The 1994 Western Cape provincial election was held between 26 and 29 April 1994 to elect the 1st Western Cape Provincial Parliament. Running concurrently with the 1994 South African general election, the provincial elections were the first in which citizens of all races were allowed to take part, and were therefore also the first held with universal suffrage. The election was conducted under the direction of the Independent Electoral Commission (IEC), and marked the culmination of the four-year process that ended apartheid.

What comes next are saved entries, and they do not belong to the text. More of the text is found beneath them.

Lemma plan_operations_well context execution_id l :
  candidates_ready l ->
  returns (W := W) (plan_operations policy context execution_id l)
    (fun planned => operations_well l planned.1).
Proof.
  intros ready. unfold plan_operations.
  eapply returns_bind; [by apply schedule_well|]. intros [executable staging] [Hb He Hf _].
  cbn [fst snd] in *. eapply returns_bind; [apply plan_directories_own|].
  intros [directories user_count] Hdirs. cbn [fst] in Hdirs.
  eapply returns_bind; [apply plan_cleanup_own|]. intros cleanup Hclean.
  eapply returns_bind with (P := fun operations => operations_well l operations);
    [|intros operations Hops; by apply returns_ret].
  apply returns_lift. intros operations Hn%map_err_Ok.
  apply number_operations_spec in Hn as [Hall Hseq]. cbn in Hseq.
  set (blocked := pc_operation <$> _) in Hall.
  assert (Forall (fun o => ~ executed o) blocked) as Hblocked.
  { apply Forall_fmap, Forall_forall. intros c [Hc Hin]%list_elem_of_filter. cbn.
    unfold executed. intros Hn. apply Hn. pose proof (cr_ok _ ready) as Hok.
    rewrite Forall_forall in Hok. by apply Hok. }
  assert (forall o, own_operation o -> ~ live_file o) as Hown.
  { intros o [_ Hn] [[p Hp] _]. congruence. }
  split; [done| |].
  - eapply numbered_backed; [exact Hall|]. apply backed_independent.
    2: { eapply Forall_impl; [exact Hdirs|]. by intros o [? _]. }
    apply backed_app; [done|]. intros i o d Ho Hexec Hd.
    apply lookup_app_Some in Ho as [Ho|[_ Ho]].
    + destruct (Forall_lookup_1 _ _ _ _ Hclean Ho) as [Hnil _]. rewrite Hnil in Hd.
      by apply elem_of_nil in Hd.
    + by destruct (Forall_lookup_1 _ _ _ _ Hblocked Ho).
  - rewrite (filter_essence _ operations)
      by (eapply Forall2_impl; [exact Hall|]; by intros o o' []).
    rewrite !filter_app, (filter_none live_file directories), (filter_none live_file cleanup),
      (filter_none live_file blocked), !app_nil_r; cbn [app].
    + replace (filter live_file executable) with (filter is_file_operation executable); [done|].
      clear -He. induction He as [|o l Ho _ IH]; [done|]. rewrite !filter_cons, IH.
      repeat case_decide; first [reflexivity | unfold live_file in *; tauto].
    + eapply Forall_impl; [exact Hblocked|]. intros o Hn [_ ?]. done.
    + eapply Forall_impl; [exact Hclean|]. auto.
    + eapply Forall_impl; [exact Hdirs|]. auto.
Qed.

Lemma NoDup_fmap_omap {A B C} (g : A -> option B) (f : B -> C) (is' : list A) :
  NoDup is' ->
  (forall i j o o', i ∈ is' -> j ∈ is' -> g i = Some o -> g j = Some o' -> f o = f o' -> i = j) ->
  NoDup (f <$> omap g is').
Proof.
  induction 1 as [|i is' Hi Hnd IH]; intros Hinj; cbn; [constructor|].
  assert (NoDup (f <$> omap g is')) as Hrest.
  { apply IH. intros j k o o' ? ?. apply Hinj; by right. }
  destruct (g i) as [o|] eqn:Ho; [|done]. cbn. constructor; [|done].
  intros (o' & Hf & (j & Hj & Hgj)%list_elem_of_omap)%list_elem_of_fmap.
  apply Hi. rewrite (Hinj i j o o'); [done|by left|by right|done..].
Qed.

(** The files of the plan, seen from its operations. *)
Lemma live_file_origin l operations o :
  candidates_ready l -> operations_well l operations -> o ∈ operations -> live_file o ->
  exists i c, l !! i = Some c /\ pc_blocked c = false /\ essence o = essence (pc_operation c).
Proof.
  intros ready [_ _ Hf] Ho Hlive.
  assert (essence o ∈ essence <$> filter live_file operations) as Hin.
  { apply list_elem_of_fmap. exists o. split; [done|]. by apply list_elem_of_filter. }
  rewrite Hf in Hin. apply list_elem_of_fmap in Hin as (p & He & (i & Hi & Hp)%list_elem_of_omap).
  apply unblocked_indices_spec in Hi as (c & Hc & Hb). unfold operation_at in Hp.
  rewrite Hc in Hp. injection Hp as <-. eauto.
Qed.

Lemma live_destinations_distinct l operations :
  candidates_ready l -> operations_well l operations ->
  NoDup ((fun o => path_key (eo_destination_relative_path o)) <$> filter live_file operations).
Proof.
  intros ready [_ _ Hf].
  pose (destination_of := fun e : OperationStepId * option ProposalItemId * ExecutionOperationKind
    * str * option str * option FileFingerprint * ExecutionOperationStatus =>
    let '(_, _, _, destination, _, _, _) := e in path_key destination).
  assert (forall k : list ExecutionOperation, (fun o => path_key (eo_destination_relative_path o)) <$> k
    = destination_of <$> (essence <$> k)) as Hvia.
  { intros k. rewrite <- list_fmap_compose. done. }
  rewrite Hvia, Hf, <- Hvia. apply NoDup_fmap_omap; [apply unblocked_indices_NoDup|].
  intros i j o o' (c & Hc & Hb)%unblocked_indices_spec (d & Hd & Hb')%unblocked_indices_spec.
  unfold operation_at. rewrite Hc, Hd. intros [= <-] [= <-] Hkey.
  by apply (cr_distinct _ ready i j c d).
Qed.

(** ** The plan *)

Record prepared_well (detail : ExecutionDetail) : Prop := {
  (* operations are numbered by their position *)
  pw_numbered : forall i o, ed_operations detail !! i = Some o -> eo_sequence o = Z.of_nat i;
  (* dependencies come first and are executed *)
  pw_backed : backed (ed_operations detail);
  (* no two executed files go to one place, up to case *)
  pw_destinations : NoDup ((fun o => path_key (eo_destination_relative_path o))
    <$> filter live_file (ed_operations detail));
  (* every executed file was seen as it is, and is approved *)
  pw_files : forall o, o ∈ ed_operations detail -> live_file o ->
    eo_status o = EosPreflightOk
    /\ (exists fp, eo_live_fingerprint o = Some fp /\ stable_for_apply fp = true)
    /\ exists id, eo_proposal_operation_id o = Some id
         /\ id ∈ aep_approved_operation_ids (ses_approval (ed_session detail));
  (* something is executed, nothing yet *)
  pw_pending : 0 < aep_operation_count (ses_approval (ed_session detail))
    /\ ses_status (ed_session detail) = OesAwaitingConfirmation
    /\ ses_consent (ed_session detail) = ExecutionConsent_pending
    /\ aep_user_confirmed (ses_approval (ed_session detail)) = false;
  pw_verified : verify_plan_digest detail = Ok tt
}.
(** Nothing is changed before the guards are passed. *)
Lemma admit_transfer_wp enabled plan approval log :
  wp (admit_transfer (W := Traced W) enabled plan approval) log (fun _ log' => log' = log).
Proof.
  unfold admit_transfer. apply wp_reject; intros _; [done|].
  apply wp_bind, wp_lift. destruct (verify_transfer plan); [|done].
  apply wp_reject; intros _; [done|].
  assert (forall path (Q : Post bool), (forall b, Q (Ok b) log) ->
    wp (path_exists (W := Traced W) path) log Q) as Hex.
  { intros path Q H. unfold path_exists. apply wp_bind, wp_try, wp_passing. intros r. by apply wp_ret. }
  apply wp_bind, Hex. intros b1. apply wp_bind. assert (forall (b : bool) (Q : Post bool) path,
    (forall b, Q (Ok b) log) -> wp (if b then mret true else path_exists (W := Traced W) path) log Q)
    as Hif by (intros [] Q path H; [by apply wp_ret|by apply Hex]).
  apply Hif. intros b2. apply wp_bind, Hif. intros b3. apply wp_reject; intros _; [done|].
  apply wp_bind, wp_map_err, wp_passing. intros [current|d]; cbn [map_err]; [|done].
  apply wp_reject; intros _; [done|]. unfold validate_volumes.
  do 3 (apply wp_bind, wp_lift; destruct (ok_or _ _); [|done]).
  do 3 (apply wp_bind, wp_map_err, wp_passing; intros [?|?]; cbn [map_err]; [|done]).
  do 2 (apply wp_reject; intros _; [done|]). by apply wp_lift.
Qed.

Lemma restore_source_wp plan error log (Q : Post (bytes32 * Z)) :
  (forall d, Q (Err d) log) ->
  (forall fingerprint digest error' detail, Q (Err (TeRecoverableFailure detail))
     (log ++ [EffFs (FsRename (request_for (tp_recovery_vault_path plan) (tp_source plan)
        fingerprint digest)) error'])) ->
  wp (restore_source (W := Traced W) plan error) log Q.
Proof.
  intros H1 H2. unfold restore_source.
  apply wp_bind, wp_map_err, wp_passing. intros [fp|d]; cbn [map_err]; [|apply H1].
  apply wp_bind, wp_lift. destruct (ok_or _ _) as [digest|d]; [|apply H1].
  apply wp_bind, wp_try, wp_logged. intros r. apply wp_fail, H2.
Qed.

(** Closing the cases in which the run stops: after [n] effects of the script,
    or at the [n]-th, which failed. *)
Ltac stop_after run n :=
  match goal with |- transfer_outcome ?plan ?now _ _ =>
    exists run; left; left; exists (drop n (script plan now run)); split; [discriminate|reflexivity]
  end.
Ltac stop_at run n :=
  match goal with |- transfer_outcome ?plan ?now _ _ =>
    exists run; left; right; exists (take n (script plan now run));
    eexists _, _, (drop (S n) (script plan now run)); split; [reflexivity|split; [reflexivity|done]]
  end.

Lemma execute_transfer_wp enabled plan approval now :
  wp (execute_transfer (W := Traced W) enabled plan approval now) [] (transfer_outcome plan now).
Proof.
  set (fp := tp_expected_source plan). set (u := fill 16 x00 : uuid). set (h := fill 32 x00).
  unfold execute_transfer. apply wp_bind. eapply wp_weaken; [apply admit_transfer_wp|].
  intros [[]|d] log ->.
  2: { stop_after (Build_TransferRun u u u u [] [] h fp) 0%nat. }
  assert (forall (B : Type) (k : uuid -> SE (Traced W) TransferError B) log (Q : Post B),
    (forall x, wp (k x) log Q) -> wp (new_id ≫= k) log Q) as Hid.
  { intros B k log Q H. apply wp_bind. intros w. unfold new_id, fresh_uuid, traced_uuids.
    destruct (fresh_uuid w) as [x w1]. cbn. apply H. }
  apply Hid. intros x. apply Hid. intros s1. apply Hid. intros s2. apply Hid. intros s3.
  apply wp_bind, wp_lift. destruct (map_err TeJournal _) as [payload|d].
  2: { stop_after (Build_TransferRun u u u u [] [] h fp) 0%nat. }
  apply wp_bind, record_transfer_wp; cbn [app durably];
    [|intros d; stop_at (Build_TransferRun x s1 s2 s3 payload [] h fp) 0%nat
     |intros d; stop_at (Build_TransferRun x s1 s2 s3 payload [] h fp) 1%nat].
  apply wp_bind, append_event_wp; cbn [app durably];
    [|intros d; stop_at (Build_TransferRun x s1 s2 s3 payload [] h fp) 2%nat
     |intros d; stop_at (Build_TransferRun x s1 s2 s3 payload [] h fp) 3%nat].
  apply wp_bind, wp_lift. destruct (fp_content_digest (tp_expected_source plan)) as [digest|] eqn:Hdig;
    cbn [ok_or]; [|stop_after (Build_TransferRun x s1 s2 s3 payload [] h fp) 4%nat].
  apply wp_bind, copy_verified_wp; cbn [app].
  { intros d. stop_after (Build_TransferRun x s1 s2 s3 payload [] digest fp) 4%nat. }
  { intros d error. stop_at (Build_TransferRun x s1 s2 s3 payload [] digest fp) 4%nat. }
  { intros d error data. stop_at (Build_TransferRun x s1 s2 s3 payload data digest fp) 5%nat. }
  intros r data Hdata Hsize.
  destruct r as [[]|d]; [|stop_after (Build_TransferRun x s1 s2 s3 payload data digest fp) 6%nat].
  set (R := Build_TransferRun x s1 s2 s3 payload data digest).
  apply wp_bind, append_event_wp; cbn [app durably];
    [|intros d; stop_at (R fp) 6%nat|intros d; stop_at (R fp) 7%nat].
  apply wp_bind, append_event_wp; cbn [app durably];
    [|intros d; stop_at (R fp) 8%nat|intros d; stop_at (R fp) 9%nat].
  apply wp_bind, wp_map_err, wp_logged. intros [outcome|error]; cbn [map_err error_of app];
    [|stop_at (R fp) 10%nat].
  apply wp_bind, append_event_wp; cbn [app durably];
    [|intros d; stop_at (R fp) 11%nat|intros d; stop_at (R fp) 12%nat].
  apply wp_bind, append_event_wp; cbn [app durably];
    [|intros d; stop_at (R fp) 13%nat|intros d; stop_at (R fp) 14%nat].
  apply wp_bind, wp_map_err, wp_passing. intros [tmp|d]; cbn [map_err];
    [|stop_after (R fp) 15%nat].
  apply wp_reject; intros Htmp; [stop_after (R fp) 15%nat|].
  apply negb_false_iff, bool_decide_eq_true in Htmp. rewrite Htmp.
  apply wp_bind, wp_lift. cbn [ok_or].
  assert (copied_faithfully plan (R tmp)) as Hcopy by by split_and!.
  apply wp_bind, wp_try, wp_logged. intros [published|error]; cbn [error_of app].
  2: { apply wp_bind, restore_source_wp; cbn [app].
       - intros d. stop_at (R tmp) 15%nat.
       - intros fp' digest' error' detail. exists (R tmp). right.
         exists error, fp', digest', error'. split; [reflexivity|]. by split; [|exists detail]. }
  apply wp_bind, append_event_wp; cbn [app durably];
    [|intros d; stop_at (R tmp) 16%nat|intros d; stop_at (R tmp) 17%nat].
  apply wp_bind, record_transfer_wp; cbn [app durably];
    [|intros d; stop_at (R tmp) 18%nat|intros d; stop_at (R tmp) 19%nat].
  apply wp_ret. exists (R tmp). split; [reflexivity|]. by split.
Qed.

(** A transfer follows its script: it asks for nothing but the effects of the
    script, in their order.  It succeeds exactly at the end of it, with the
    receipt of what was copied, retained and published; when it fails it
    stopped on the way, at most one effect having failed, or the publication
    failed and putting the source back was all that was still asked for. *)
Theorem transfer_follows_script enabled plan approval now (w w' : W) r log :
  execute_transfer (W := Traced W) enabled plan approval now (w, []) = (r, (w', log)) ->
  transfer_outcome plan now r log.
Proof. intros H. pose proof (execute_transfer_wp enabled plan approval now w) as Hw. by rewrite H in Hw. Qed.

(** *** Where the original file is *)

(** A file renamed with success is at its new place. *)
Definition moved (path : PathBuf) (eff : Effect) : PathBuf :=
  match eff with
  | EffFs (FsRename request) None =>
      if path_eq path (rr_source request) then rr_destination request else path
  | _ => path
  end.
Definition whereabouts (path : PathBuf) (log : list Effect) : PathBuf := foldl moved path log.

(** The renames a transfer may do: to the vault, back, and of the copy. *)
Definition transfer_move (plan : CrossVolumeTransferPlan) (eff : Effect) : Prop :=
  match eff with
  | EffFs (FsRename request) None =>
      (rr_source request = tp_source plan /\ rr_destination request = tp_recovery_vault_path plan)
      \/ (rr_source request = tp_recovery_vault_path plan /\ rr_destination request = tp_source plan)
      \/ (rr_source request = tp_destination_temporary_path plan
          /\ rr_destination request = tp_destination plan)
  | EffFs (FsRemoveDirectory _) _ => False
  | EffFs (FsCreateFile path | FsWriteFile path _) _ => path = tp_destination_temporary_path plan
  | _ => True
  end.

Lemma script_moves plan now run : Forall (transfer_move plan) (script plan now run).
Proof.
  cbn. repeat (apply List.Forall_cons; [cbn; tauto|]). apply List.Forall_nil.
Qed.

Lemma stopped_moves plan s log :
  Forall (transfer_move plan) s -> stopped s log -> Forall (transfer_move plan) log.
Proof.
  intros Hs [(post & _ & ->)|(pre & eff & eff' & post & -> & -> & Hf)].
  - by apply Forall_app in Hs as [? _].
  - apply Forall_app in Hs as [? [Heff _]%Forall_cons_iff]. apply Forall_app. split; [done|].
    constructor; [|done]. destruct eff as [? []|[]|[] []], eff' as [? []|[]|[] []]; cbn in *; try done;
      injection Hf; intros; congruence.
Qed.

Lemma outcome_moves plan now r log :
  transfer_outcome plan now r log -> Forall (transfer_move plan) log.
Proof.
  intros [run H]. destruct r as [receipt|e].
  - destruct H as (-> & _). apply script_moves.
  - destruct H as [H|(error & fp & digest & error' & -> & _)];
      [eapply stopped_moves; [apply script_moves|exact H]|].
    cbn. repeat (apply List.Forall_cons; [cbn; tauto|]).
    apply List.Forall_cons; [destruct error'; cbn; tauto|apply List.Forall_nil].
Qed.

Lemma whereabouts_source plan path log :
  path_eq (tp_source plan) (tp_destination_temporary_path plan) = false ->
  path_eq (tp_recovery_vault_path plan) (tp_destination_temporary_path plan) = false ->
  Forall (transfer_move plan) log ->
  path = tp_source plan \/ path = tp_recovery_vault_path plan ->
  whereabouts path log = tp_source plan \/ whereabouts path log = tp_recovery_vault_path plan.
Proof.
  intros H1 H2 Hlog. unfold whereabouts. revert path.
  induction Hlog as [|eff log Heff _ IH]; intros path Hp; [done|]. cbn [foldl]. apply IH.
  destruct eff as [| |[| |request| |] [|]]; cbn [moved]; try done.
  destruct (path_eq path (rr_source request)) eqn:He; [|done].
  destruct Heff as [[_ ->]|[[_ ->]|[Hs _]]]; [by right|by left|].
  rewrite Hs in He. destruct Hp as [->| ->]; congruence.
Qed.

(** C35: The original is never lost: whatever fails and wherever, after every
    effect the file the transfer started from is where it was or in the
    recovery vault, nothing is removed and nothing is written but the copy;
    on success the original is in the vault and the copy at the destination. *)
Theorem transfer_never_loses_source enabled plan approval now (w w' : W) r log pre post :
  execute_transfer (W := Traced W) enabled plan approval now (w, []) = (r, (w', log)) ->
  path_eq (tp_source plan) (tp_destination_temporary_path plan) = false ->
  path_eq (tp_recovery_vault_path plan) (tp_destination_temporary_path plan) = false ->
  log = pre ++ post ->
  (whereabouts (tp_source plan) pre = tp_source plan
   \/ whereabouts (tp_source plan) pre = tp_recovery_vault_path plan)
  /\ Forall (transfer_move plan) log
  /\ (is_ok r = true ->
      whereabouts (tp_source plan) log = tp_recovery_vault_path plan
      /\ (path_eq (tp_destination_temporary_path plan) (tp_source plan) = false ->
          whereabouts (tp_destination_temporary_path plan) log = tp_destination plan)).
Proof.
  intros H H1 H2 Hlog. pose proof (execute_transfer_wp enabled plan approval now w) as Hw.
  rewrite H in Hw. cbn [fst snd] in Hw. pose proof (outcome_moves _ _ _ _ Hw) as Hm. split_and!.
  - rewrite Hlog in Hm. apply Forall_app in Hm as [Hm _]. apply whereabouts_source; auto.
  - done.
  - destruct r as [receipt|]; [|done]. intros _. destruct Hw as (run & -> & _).
    unfold whereabouts. cbn. assert (forall p, path_eq p p = true) as Hrefl.
    { intros p. unfold path_eq. by apply bool_decide_eq_true. }
    rewrite Hrefl. cbn. rewrite H2. split; [done|]. intros H3. rewrite H3. by rewrite Hrefl.
Qed.

(** *** The journal *)

Lemma linked_events_chain x now l :
  forall sequence d, 0 <= sequence -> sequence + zlen l < u64_max ->
  chain (Some (sequence, d)) (linked_events x now (sequence + 1) (Some d) l).
Proof.
  induction l as [|[[step kind] payload] l IH]; intros sequence d H0 Hmax; cbn [linked_events chain]; [done|].
  unfold zlen in *. cbn [length] in Hmax. split.
  - replace (sequence + 1) with (u64_saturating_add sequence 1)
      by (unfold u64_saturating_add; lia). apply extends_new_event.
  - unfold head_of. cbn [ev_sequence new_event]. apply IH; lia.
Qed.

Lemma linked_events_from_zero x now head l :
  zlen l < u64_max - 1 -> chain None (linked_events x now 0 None (head :: l)).
Proof.
  intros Hl. destruct head as [[step kind] payload]. cbn [linked_events chain]. split.
  - unfold extends. by rewrite verify_new_event.
  - apply linked_events_chain; lia.
Qed.
Inductive ExecutorErrorClass :=
  | EecSharingViolation | EecLockViolation | EecPermissionDenied | EecDiskFull
  | EecDestinationCollision | EecSourceMissing | EecPathPolicyRefusal | EecPrecondition
  | EecVerificationLimit | EecCancelled | EecUnsupported | EecIo | EecAmbiguousMutationOutcome.

Record ExecutorAttemptAudit := {
  eaa_attempt_count : Z;
  eaa_error_class : option ExecutorErrorClass
}.

(** [ExecutorAttemptAudit::validate]. *)
Definition validate_audit (self : ExecutorAttemptAudit) : res ValidationError unit :=
  reject_if ((eaa_attempt_count self =? 0) || (3 <? eaa_attempt_count self))
    (InvalidField (lit "executor attempt count")).

Inductive ExecutorOutcome :=
  | OutSuccess (applied_at_unix_ms : Z) (observed_state_digest : FixedBytes32)
      (audit : ExecutorAttemptAudit)
  | OutProvenNotApplied (code detail : str) (audit : ExecutorAttemptAudit)
  | OutRecoveryRequired (code detail : str) (audit : ExecutorAttemptAudit)
  | OutProtocolRefusal (refusal : ProtocolRefusal).

(** [ProtocolRefusal::validate]. *)
Definition validate_refusal (self : ProtocolRefusal) : res ValidationError unit :=
  validate_code_and_detail (pref_code self) (pref_detail self).

(** [ExecutorOutcome::validate]. *)
Definition validate_outcome (self : ExecutorOutcome) : res ValidationError unit :=
  match self with
  | OutSuccess applied_at_unix_ms _ audit =>
      if applied_at_unix_ms <? 0 then Err (InvalidField (lit "applied timestamp"))
      else validate_audit audit
  | OutProvenNotApplied code detail audit | OutRecoveryRequired code detail audit =>
      validate_code_and_detail code detail;;
      validate_audit audit
  | OutProtocolRefusal refusal => validate_refusal refusal
  end.
End validation.

#[export] Instance OperationDirection_eq_dec : EqDecision OperationDirection.
Proof. solve_decision. Defined.
#[export] Instance RollbackEligibilityState_eq_dec : EqDecision RollbackEligibilityState.
Proof. solve_decision. Defined.
#[export] Instance ExecutorErrorClass_eq_dec : EqDecision ExecutorErrorClass.
Proof. solve_decision. Defined.
#[export] Instance CommittedJournalEventBinding_eq_dec : EqDecision CommittedJournalEventBinding.
Proof. solve_decision. Defined.
#[export] Instance RollbackEligibility_eq_dec : EqDecision RollbackEligibility.
Proof. solve_decision. Defined.
#[export] Instance SessionAuthorization_eq_dec : EqDecision SessionAuthorization.
Proof. solve_decision. Defined.
#[export] Instance OperationBinding_eq_dec : EqDecision OperationBinding.
Proof. solve_decision. Defined.
#[export] Instance ProtocolRefusalCategory_eq_dec : EqDecision ProtocolRefusalCategory.
Proof. solve_decision. Defined.
#[export] Instance ProtocolRefusal_eq_dec : EqDecision ProtocolRefusal.
Proof. solve_decision. Defined.
#[export] Instance ExecutorAttemptAudit_eq_dec : EqDecision ExecutorAttemptAudit.
Proof. solve_decision. Defined.
#[export] Instance ExecutorOutcome_eq_dec : EqDecision ExecutorOutcome.
Proof. solve_decision. Defined.

(** ** From the stored execution *)

Inductive EnvelopePurpose := PurposeForward | PurposeRollback.
#[export] Instance EnvelopePurpose_eq_dec : EqDecision EnvelopePurpose.
Proof. solve_decision. Defined.

Definition native_path_from_live (value : NativePath) : res ValidationError NativePathManifest :=
  bytes_ ← hex_bytes_new (np_bytes value);
  Ok {| npm_encoding := match np_encoding value with
          | WindowsUtf16Le => NpeWindowsUtf16Le | UnixBytes => NpeUnixBytes end;
        npm_bytes := bytes_ |}.

Definition volume_from_live (value : VolumeIdentity) : VolumeIdentityManifest := {|
  vim_platform := match vi_platform value with
    | Windows => PkmWindows | MacOs => PkmMacOs | Linux => PkmLinux | Other => PkmOther end;
  vim_stable_identifier := vi_stable_identifier value;
  vim_filesystem_type := vi_filesystem_type value;
  vim_case_sensitive := vi_case_sensitive value;
  vim_removable := vi_removable value;
  vim_local := vi_local value
|}.

Definition root_from_live (value : ExecutionRootBinding) : res ValidationError RootBindingManifest :=
  canonical_path ← native_path_from_live (erb_canonical_path value);
  Ok {| rbm_canonical_path := canonical_path;
        rbm_display_path := erb_display_path value;
        rbm_volume := volume_from_live (erb_volume value) |}.

Definition expected_state_from_live (value : FileFingerprint) :
    res ValidationError ExpectedFileStateManifest :=
  modified_at_ns ← match fp_modified_at_ns value with
    | Some ns => t ← ok_or (i64_try_from ns) (InvalidField (lit "modified timestamp")); Ok (Some t)
    | None => Ok None
    end;
  let identity := fp_native_identity value in
  object_key ← hex_bytes_new (ni_object_key identity);
  parent_key ← hex_bytes_new (ni_parent_key identity);
  leaf_name ← native_path_from_live (ni_leaf_name identity);
  content_digest ← ok_or (fp_content_digest value) (InvalidField (lit "content digest"));
  Ok {| efsm_native_identity := {|
          nfim_volume := volume_from_live (ni_volume identity);
          nfim_object_key := object_key;
          nfim_parent_key := parent_key;
          nfim_leaf_name := leaf_name;
          nfim_link_count := ni_link_count identity;
          nfim_reparse_tag := ni_reparse_tag identity |};
        efsm_byte_size := fp_byte_size value;
        efsm_modified_at_ns := modified_at_ns;
        efsm_attributes := fp_attributes value;
        efsm_content_digest := content_digest |}.

(** The states of consent [matches!(.., Attested | Consumed | Expired)]. *)
Definition consent_was_attested (state : ExecutionConsentState) : bool :=
  match state with EcsAttested | EcsConsumed | EcsExpired => true | _ => false end.

Definition consent_from_live (value : ExecutionConsent) (purpose : EnvelopePurpose) :
    res ValidationError AttestedConsentManifest :=
  let state_valid := match purpose with
    | PurposeForward => bool_decide (ec_state value = EcsAttested)
        && bool_decide (ec_consumed_at_unix_ms value = None)
    | PurposeRollback => consent_was_attested (ec_state value)
    end in
  reject_if (negb state_valid || bool_decide (is_Some (ec_invalidated_at_unix_ms value))
    || bool_decide (is_Some (ec_invalidation_reason value)))
    (InvalidField (lit "attested consent state"));;
  issued ← ok_or (ec_issued_at_unix_ms value) (InvalidField (lit "consent issue time"));
  expires ← ok_or (ec_expires_at_unix_ms value) (InvalidField (lit "consent expiry"));
  attested ← ok_or (ec_attested_at_unix_ms value) (InvalidField (lit "consent attestation time"));
  nonce ← ok_or (ec_nonce value) (InvalidField (lit "consent nonce"));
  mac ← ok_or (ec_attestation_mac value) (InvalidField (lit "consent attestation MAC"));
  Ok {| acm_issued_at_unix_ms := issued; acm_expires_at_unix_ms := expires;
        acm_attested_at_unix_ms := attested; acm_consent_nonce := nonce;
        acm_attestation_mac := mac |}.

(** The fingerprint an operation is bound to. *)
Definition bound_fingerprint (operation : ExecutionOperation) (purpose : EnvelopePurpose) :
    option FileFingerprint :=
  match purpose with
  | PurposeForward => eo_live_fingerprint operation
  | PurposeRollback =>
      match eo_post_fingerprint operation with
      | Some fingerprint => Some fingerprint
      | None => eo_live_fingerprint operation
      end
  end.

(** The [match operation.kind] of [operation_from_live]. *)
Definition primitive_from_live (operation : ExecutionOperation) (purpose : EnvelopePurpose) :
    res ValidationError OperationPrimitiveManifest :=
  match eo_kind operation with
  | EokCreateDirectory =>
      reject_if (bool_decide (is_Some (eo_source_relative_path operation))
        || bool_decide (is_Some (eo_live_fingerprint operation))
        || negb (bool_decide (eo_directory_existed_before operation = Some false)))
        (InvalidField (lit "create-directory manifest"));;
      Ok (OpmCreateDirectory (eo_destination_relative_path operation))
  | EokRemoveDirectoryIfEmpty =>
      source ← ok_or (eo_source_relative_path operation)
        (InvalidField (lit "cleanup source directory"));
      reject_if (bool_decide (is_Some (eo_live_fingerprint operation))
        || negb (bool_decide (eo_directory_existed_before operation = Some true)))
        (InvalidField (lit "remove-empty-directory manifest"));;
      Ok (OpmRemoveDirectoryIfEmpty source)
  | EokMove | EokRename | EokMoveAndRename | EokInternalStage =>
      source ← ok_or (eo_source_relative_path operation) (InvalidField (lit "operation source"));
      original ← ok_or (eo_original_source_relative_path operation)
        (InvalidField (lit "original operation source"));
      fingerprint ← ok_or (bound_fingerprint operation purpose)
        (InvalidField (lit "direction-bound source fingerprint"));
      expected ← expected_state_from_live fingerprint;
      let destination := eo_destination_relative_path operation in
      Ok (match eo_kind operation with
          | EokMove => OpmSameVolumeMove source destination original expected
          | EokRename => OpmSameVolumeRename source destination original expected
          | EokMoveAndRename => OpmSameVolumeMoveAndRename source destination original expected
          | _ => OpmInternalStage source destination original expected
          end)
  end.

The National Party won the majority of seats in the Western Cape Provincial Parliament. Unlike the results across seven of South Africa's provinces, Western Cape was one of the two provinces in which the African National Congress was elected to opposition status, the other being KwaZulu-Natal.

== Results ==

| Party |  | Votes | % | Seats |
|  | National Party | 1,138,242 | 53.25 | 23 |
|  | African National Congress | 705,576 | 33.01 | 14 |
|  | Democratic Party | 141,970 | 6.64 | 3 |
|  | Freedom Front | 44,003 | 2.06 | 1 |
|  | African Christian Democratic Party | 25,731 | 1.20 | 1 |
|  | Pan Africanist Congress | 22,676 | 1.06 | 0 |
|  | Africa Muslim Party | 20,954 | 0.98 | 0 |
|  | Islamic Party | 16,762 | 0.78 | 0 |
|  | Inkatha Freedom Party | 7,445 | 0.35 | 0 |
|  | Wes-Kaap Federaliste Party | 6,337 | 0.30 | 0 |
|  | South African Women's Party | 2,641 | 0.12 | 0 |
|  | Green Party | 2,611 | 0.12 | 0 |
|  | African Democratic Movement | 1,939 | 0.09 | 0 |
|  | Workers International to Rebuild the Fourth International | 855 | 0.04 | 0 |
| Total |  | 2,137,742 | 100.00 | 42 |
| Valid votes |  | 2,137,742 | 99.50 |  |
| Invalid/blank votes |  | 10,714 | 0.50 |  |
| Total votes |  | 2,148,456 | 100.00 |  |
Source: Election Resources

== Aftermath ==
The National Party gained the majority of seats in the Western Cape Provincial Parliament, with Hernus Kriel, who previously served as the Minister of Law and Order in the South African government under Frederik Willem de Klerk, becoming the first premier of the new province. Kriel served as premier and provincial leader of the National Party until 1998, when he was succeeded by Gerald Morkel, who led the party in the 1999 provincial election.